Ayant été éprouvé par ces deux événements, il invoqua Dieu en ces termes : "Seigneur, pardonne-moi, et accorde-moi un royaume qui ne conviendra à personne après moi ; Tu es Celui qui accorde." Juste après nous avoir relaté cette invocation, Dieu nous dit : "Nous lui assujettîmes alors le vent qui, par Son ordre, soufflait modérément là où il le voulait ; de même que les djinns ("shayâtîn"), constructeurs et plongeurs de toutes sortes ; et d'autres, entravés dans des chaînes" (Coran 38/36-38) (ces "âkharîna muqarranîna fi-l-asfâd" seraient "probablement", dit Cheikh Thânwî, ceux qui refusaient de faire les services demandés, ou y faisaient preuve de manquements : Bayân ul-qur'ân 10/9 ; et il s'agissait, d'après Cheikh Thânwî, de djinns kâfir : c'est apparemment ce que désigne le mot "shayâtîn" ayant été employé dans le Coran).

Dans d'autres passages du Coran, Dieu décrit la même réalité : "Et à Salomon (Nous avons assujetti) le vent, qui, impétueux, se déplaçait sur la terre que Nous avons bénie. Et Nous sommes de toute chose Savant.

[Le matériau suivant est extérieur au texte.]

(** * Analytic gravitational potentials of [streamteam/potential/cbuiltin.pyx]

    A shallow embedding of the three Cython kernels ([_HernquistPotential],
    [_MiyamotoNagaiPotential], [_LeeSutoNFWPotential]) and of the Python
    classes that construct them.

    Numbers.  The C [double]s of the source are read as real numbers: every
    arithmetic operation is the exact operation of the field of reals, so
    rounding, overflow, underflow, infinities and NaN are outside the model.  Where the
    source divides, the places at which the divisor vanishes are named and
    reasoned about explicitly; no result below rests on the value the reals
    library gives to a quotient by zero.

    Memory.  The typed memoryviews handed to [_value] and [_gradient] are
    views of caller-owned buffers.  A heap maps buffer identifiers to flat
    arrays; a two-dimensional C-contiguous view with three columns reads
    element [(i,j)] at offset [3*i+j].  Two views alias exactly when they
    name the same buffer. *)

From Stdlib Require Import Reals Lra Lia ZArith.
From stdpp Require Import base list.

Open Scope R_scope.

Abbreviation real := Rdefinitions.R.

#[global] Instance real_eq_dec : EqDecision real := Req_dec_T.

(** ** [math.h] *)

(** [pow(x, n)] with an integral literal exponent is the iterated product
    [x ^ n] of the reals library (any base).  [pow(x, y)] with a fractional
    exponent is only used with a non-negative base; on a positive base it is
    [exp (y * ln x)]. *)
Definition powf (x y : real) : real := Rpower x y.

Definition log (x : real) : real := ln x.

(** ** Errors *)

Inductive error : Type :=
  | ZeroDivisionError   (* Cython's check on [/] where [cdivision] is off *)
  | LinAlgError         (* [np.linalg.inv] on a singular matrix *)
  | NotImplemented
  | InvalidParameter
  | InvalidArgument
  | MemoryFault.        (* an access outside a buffer ([boundscheck(False)]) *)

Definition result (A : Type) : Type := (error + A)%type.

Definition ok {A} (a : A) : result A := inr a.
Definition raise {A} (e : error) : result A := inl e.

Definition bind {A B} (m : result A) (k : A -> result B) : result B :=
  match m with
  | inl e => inl e
  | inr a => k a
  end.

Notation "'do' x <- m ; k" := (bind m (fun x => k))
  (at level 10, x name, m at level 100, k at level 200).

(** ** Buffers and the per-particle loops *)

Abbreviation buffer := (list real).
Abbreviation heap := (list (list real)).

Definition load (h : heap) (b k : nat) : result real :=
  match h !! b with
  | Some a => match a !! k with
              | Some v => ok v
              | None => raise MemoryFault
              end
  | None => raise MemoryFault
  end.

Definition store (h : heap) (b k : nat) (v : real) : result heap :=
  match h !! b with
  | Some a => if decide (k < length a)%nat
              then ok (<[b := <[k := v]> a]> h)
              else raise MemoryFault
  | None => raise MemoryFault
  end.

(** Offset of element [(i,j)] of a [double[:,::1]] view with three columns. *)
Definition idx2 (i j : nat) : nat := (3 * i + j)%nat.

(** [for i in range(n): body] from start index [i], threading the heap. *)
Fixpoint for_range (body : nat -> heap -> result heap) (i n : nat) (h : heap)
  : result heap :=
  match n with
  | O => ok h
  | S n' => do h' <- body i h; for_range body (S i) n' h'
  end.

(** [range(nparticles)] for a C [int]: empty when [nparticles <= 0]. *)
Definition range_count (nparticles : Z) : nat := Z.to_nat nparticles.

(** One iteration of the loop shared by the three [_value] methods: read
    the three coordinates of particle [i], write one scalar to [pot[i]]. *)
Definition value_step (f : real -> real -> real -> real) (r pot : nat)
    (i : nat) (h : heap) : result heap :=
  do x <- load h r (idx2 i 0);
  do y <- load h r (idx2 i 1);
  do z <- load h r (idx2 i 2);
  store h pot i (f x y z).

Definition each_value (f : real -> real -> real -> real)
    (r pot : nat) (nparticles : Z) (h : heap) : result heap :=
  for_range (value_step f r pot) 0 (range_count nparticles) h.

(** One iteration of the loop shared by the three [_gradient] methods: read
    the three coordinates first, then write [grad[i,0]], [grad[i,1]],
    [grad[i,2]]. *)
Definition gradient_step (g : real -> real -> real -> real * real * real)
    (r grad : nat) (i : nat) (h : heap) : result heap :=
  do x <- load h r (idx2 i 0);
  do y <- load h r (idx2 i 1);
  do z <- load h r (idx2 i 2);
  let '(gx, gy, gz) := g x y z in
  do h1 <- store h grad (idx2 i 0) gx;
  do h2 <- store h1 grad (idx2 i 1) gy;
  store h2 grad (idx2 i 2) gz.

Definition each_gradient (g : real -> real -> real -> real * real * real)
    (r grad : nat) (nparticles : Z) (h : heap) : result heap :=
  for_range (gradient_step g r grad) 0 (range_count nparticles) h.

(** Coordinates of particle [i] in a position buffer. *)
Definition coord (rb : buffer) (i j : nat) : real := nth (idx2 i j) rb 0.

(** ** Hernquist spheroid *)

Module _HernquistPotential.

Record t : Type := { G : real; GM : real; m : real; c : real }.

Definition __init__ (G m c : real) : t :=
  {| G := G; GM := G * m; m := m; c := c |}.

(** Body of the loop of [_value]. *)
Definition value_at (self : t) (x y z : real) : real :=
  let R := sqrt (x*x + y*y + z*z) in
  - GM self / (R + c self).

(** Body of the loop of [_gradient]. *)
Definition gradient_at (self : t) (x y z : real) : real * real * real :=
  let R := sqrt (x*x + y*y + z*z) in
  let fac := GM self / ((R + c self) ^ 2 * R) in
  (fac * x, fac * y, fac * z).

Definition _value (self : t) := each_value (value_at self).
Definition _gradient (self : t) := each_gradient (gradient_at self).

End _HernquistPotential.

(** ** Miyamoto-Nagai disk *)

Module _MiyamotoNagaiPotential.

Record t : Type :=
  { G : real; GM : real; m : real; a : real; b : real; b2 : real }.

Definition __init__ (G m a b : real) : t :=
  {| G := G; GM := G * m; m := m; a := a; b := b; b2 := b * b |}.

(** The divisor of [pot[i] = -self.GM / sqrt(x*x + y*y + zd*zd)]. *)
Definition value_den (self : t) (x y z : real) : real :=
  let zd := a self + sqrt (z*z + b2 self) in
  sqrt (x*x + y*y + zd*zd).

Definition value_at (self : t) (x y z : real) : real :=
  - GM self / value_den self x y z.

(** The locals [sqrtz], [zd] and [fac] of [_gradient]. *)
Definition sqrtz (self : t) (z : real) : real := sqrt (z*z + b2 self).

Definition zd (self : t) (z : real) : real := a self + sqrtz self z.

Definition fac (self : t) (x y z : real) : real :=
  GM self * powf (x*x + y*y + zd self z * zd self z) (-1.5).

Definition gradient_at (self : t) (x y z : real) : real * real * real :=
  (fac self x y z * x,
   fac self x y z * y,
   fac self x y z * z * (1 + a self / sqrtz self z)).

Definition _value (self : t) := each_value (value_at self).
Definition _gradient (self : t) := each_gradient (gradient_at self).

End _MiyamotoNagaiPotential.

(** ** 3x3 matrices, [numpy] and [astropy] operations used by the source *)

Record mat3 : Type := Mat3
  { m00 : real; m01 : real; m02 : real;
    m10 : real; m11 : real; m12 : real;
    m20 : real; m21 : real; m22 : real }.

(** [np.eye(3)] *)
Definition eye3 : mat3 := Mat3 1 0 0  0 1 0  0 0 1.

(** [A.dot(B)] *)
Definition dot (A B : mat3) : mat3 :=
  Mat3 (m00 A * m00 B + m01 A * m10 B + m02 A * m20 B)
       (m00 A * m01 B + m01 A * m11 B + m02 A * m21 B)
       (m00 A * m02 B + m01 A * m12 B + m02 A * m22 B)
       (m10 A * m00 B + m11 A * m10 B + m12 A * m20 B)
       (m10 A * m01 B + m11 A * m11 B + m12 A * m21 B)
       (m10 A * m02 B + m11 A * m12 B + m12 A * m22 B)
       (m20 A * m00 B + m21 A * m10 B + m22 A * m20 B)
       (m20 A * m01 B + m21 A * m11 B + m22 A * m21 B)
       (m20 A * m02 B + m21 A * m12 B + m22 A * m22 B).

Definition transpose (A : mat3) : mat3 :=
  Mat3 (m00 A) (m10 A) (m20 A)
       (m01 A) (m11 A) (m21 A)
       (m02 A) (m12 A) (m22 A).

Definition det3 (A : mat3) : real :=
  m00 A * (m11 A * m22 A - m12 A * m21 A)
  - m01 A * (m10 A * m22 A - m12 A * m20 A)
  + m02 A * (m10 A * m21 A - m11 A * m20 A).

(** Adjugate (transposed cofactor matrix). *)
Definition adj3 (A : mat3) : mat3 :=
  Mat3 (m11 A * m22 A - m12 A * m21 A)
       (m02 A * m21 A - m01 A * m22 A)
       (m01 A * m12 A - m02 A * m11 A)
       (m12 A * m20 A - m10 A * m22 A)
       (m00 A * m22 A - m02 A * m20 A)
       (m02 A * m10 A - m00 A * m12 A)
       (m10 A * m21 A - m11 A * m20 A)
       (m01 A * m20 A - m00 A * m21 A)
       (m00 A * m11 A - m01 A * m10 A).

Definition scale3 (k : real) (A : mat3) : mat3 :=
  Mat3 (k * m00 A) (k * m01 A) (k * m02 A)
       (k * m10 A) (k * m11 A) (k * m12 A)
       (k * m20 A) (k * m21 A) (k * m22 A).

Et parmi les djinns ("shayâtîn") il y en a qui plongeaient pour lui, et faisaient des choses autres. Et Nous étions Surveillant d'eux" (Coran 21/81-82).

"Et à Salomon (Nous avons assujetti) le vent, dont le parcours du matin équivaut au parcours d'un mois [de marche]. Et Nous avions fait couler pour lui la source de cuivre. Et parmi les djinns il y en a qui travaillaient sous ses ordres, par la permission de son Seigneur. Et celui d'entre eux qui déviait de Notre ordre, Nous lui faisions goûter du châtiment du brasier. Ils fabriquaient pour lui ce qu'il voulait : sanctuaires, statues, plateaux comme des bassins, et marmites ancrées" (Coran 34/12-13). "Dévier de Notre ordre" ici mentionné concerne :
soit l'ordre d'apporter foi en l'unicité de Dieu et en le caractère véridique du messager du moment ; la menace du châtiment du brasier concerne alors l'au-delà ; le verset signifie que bien qu'ils fassent les travaux auxquels ils étaient obligés, s'ils restaient kâfir dans l'au-delà c'est le brasier qui les attend ;
soit l'ordre de devoir servir Salomon (Bayân ul-qur'ân 9/5) ; la menace du châtiment du brasier décrit alors, si on retient que c'étaient des djinns kâfir qui lui avaient été assujettis, une punition temporelle.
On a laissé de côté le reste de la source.